Fue entonces cuando Paual se dio cuenta de que todavía no los había probado.


—Ah —exclamó apresurándose a hacerlo.


Al llevarse el tenedor a la boca, una deliciosa mezcla de queso, cebolla, champiñones, pimiento verde y huevo hizo las delicias de sus papilas gustativas.


Su entrenadora personal la habría matado si la hubiera visto desayunar así y eso que Paula había tenido la prudencia de apartar el beicon porque era vegetariana.


Lo cierto era que aquellos huevos revueltos estaban deliciosos. Por supuesto, no lo iba a admitir delante del cocinero.


—Están muy buenos —contestó de manera neutral, limpiándose las comisuras de los labios con la servilleta.


—Me alegro de que te gusten —dijo Pedro dando buena cuenta de su desayuno.


Por la velocidad a la que comía, cualquiera hubiera dicho que llevaba una semana sin comer.

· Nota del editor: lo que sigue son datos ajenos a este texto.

Lemma fe_limbs_mag top a : top <= 0x3FFFFF * 2 -> fe_limbs top a -> fe_mag 1 a.
Proof.
  intros Ht (HL & HF & HT). split; [exact HL |]. split.
  - eapply Forall_impl; [| exact HF]. cbv beta. unfold Rng. lia.
  - unfold Rng in *. lia.
Qed.

#[export] Instance field_10x26_val : FieldVal field_10x26.
Proof.
  refine {| vmag := fe_mag : Z -> fe (FieldImpl := field_10x26) -> Prop; vnorm := fe_norm; val := fe_val;
            vst_ok := storage_ok : fe_storage (FieldImpl := field_10x26) -> Prop; vst_val := limbs_val 32 |}.
  - exact fe_mag_weaken.
  - exact fe_norm_mag.
  - exact fe_norm_val.
  - exact fe_norm_inj.
  - intros d7 d6 d5 d4 d3 d2 d1 d0 H v Hv. destruct (fe_const_spec d7 d6 d5 d4 d3 d2 d1 d0 H) as [Hl E].
    unfold fe_norm. cbn [fe_const field_10x26]. rewrite E. auto.
  - exact normalize_spec.
  - intros a H. destruct (normalize_weak_spec a H) as [Hn E]. split; [apply (fe_limbs_mag 0x40003E); [lia | exact Hn] |].
    cbn [fe_normalize_weak field_10x26]. rewrite E. apply (mod_eq_of _ _ (- (a.[9] >> 22))); [discriminate | ring].
  - exact normalize_var_spec.
  - exact normalizes_to_zero_spec.
  - exact normalizes_to_zero_var_spec.
  - exact set_int_spec.
  - exact (set_int_spec 0 ltac:(lia)).
  - exact is_zero_spec.
  - exact is_odd_spec.
  - exact cmp_var_spec.
  - intros b Hb Hl. cbn [fe_set_b32 field_10x26]. rewrite set_b32_spec by assumption. cbn [fst snd].
    pose proof (be_val_bound b Hb) as B. rewrite Hl in B. change (8 * Z.of_nat 32) with 256 in B.
    pose proof (fe_limbs_digits _ B) as Ld. pose proof (fe_val_digits _ B) as Vd.
    split; [reflexivity |]. split; [apply (fe_limbs_mag 0x3FFFFF); [lia | exact Ld] |]. unfold fe_norm. rewrite Vd. auto.
  - intros a H. apply get_b32_spec, H.
  - exact negate_spec.
  - exact mul_int_spec.
  - exact add_spec.
  - exact mul_inner_spec.
  - exact sqr_inner_spec.
  - intros a H. destruct (to_storage_spec a (proj1 H)) as (Hl & HL & E). repeat split; assumption.
  - intros s [H HL]. destruct (from_storage_spec s H HL) as [Hl E]. split; [apply (fe_limbs_mag 0x3FFFFF); [lia | exact Hl] |].
    split; [exact E |]. intros Hp. split; [exact Hl | exact (eq_ind_r (fun v => v < secp_p) Hp E)].
  - intros r a b [? ?] [? ?]. now apply storage_cmov_spec.
  - intros r a b Hr Ha. apply cmov_spec; try (apply Hr || apply Ha); now apply (fe_mag_u32 31).
Defined.

#[export] Instance field_10x26_laws : FieldLaws field_10x26 := laws_of_val field_10x26_val.

(** * What the field promises to its callers *)

(** The canonical limbs of a residue. *)
Definition fe_of_Z (v : Z) : secp256k1_fe := digits 26 10 (v mod secp_p).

Paula comía más despacio, percibiendo el silencio que se había instalado entre ellos como un terrible peso en el corazón.


—No sabía que supieras cocinar —murmuró cuando ya no pudo soportarlo más.


Pedro dio un trago al zumo de naranja y sacudió la cabeza.


—Lo cierto es que no cocino mucho, solo sé hacer lo justo para ir tirando.


—Supongo que eso será porque Laura-Lorena-Lisa se ocupa de cocinar —comentó Paula con acidez arrepintiéndose al momento de haber hablado así.


—¿Laura-Lorena-Lisa? —preguntó Pedro enarcando una ceja.


Paula se encogió de hombros, decidida a no mostrarse avergonzada por su comentario.


—No sé cómo se llama, solo que empieza por ele.


—Se llama Lorena —contestó Pedro—. No, a Lorena tampoco le gusta demasiado cocinar, así que solemos salir o pedir comida desde casa. ¿Y tú? ¿Qué comes en Los Ángeles?


—Desde luego, no como huevos con beicon —contestó Paula relajándose ante el curso que tomaba la conversación—. Como mucho tofu, batidos de proteínas, ensaladas y muchas cosas crudas.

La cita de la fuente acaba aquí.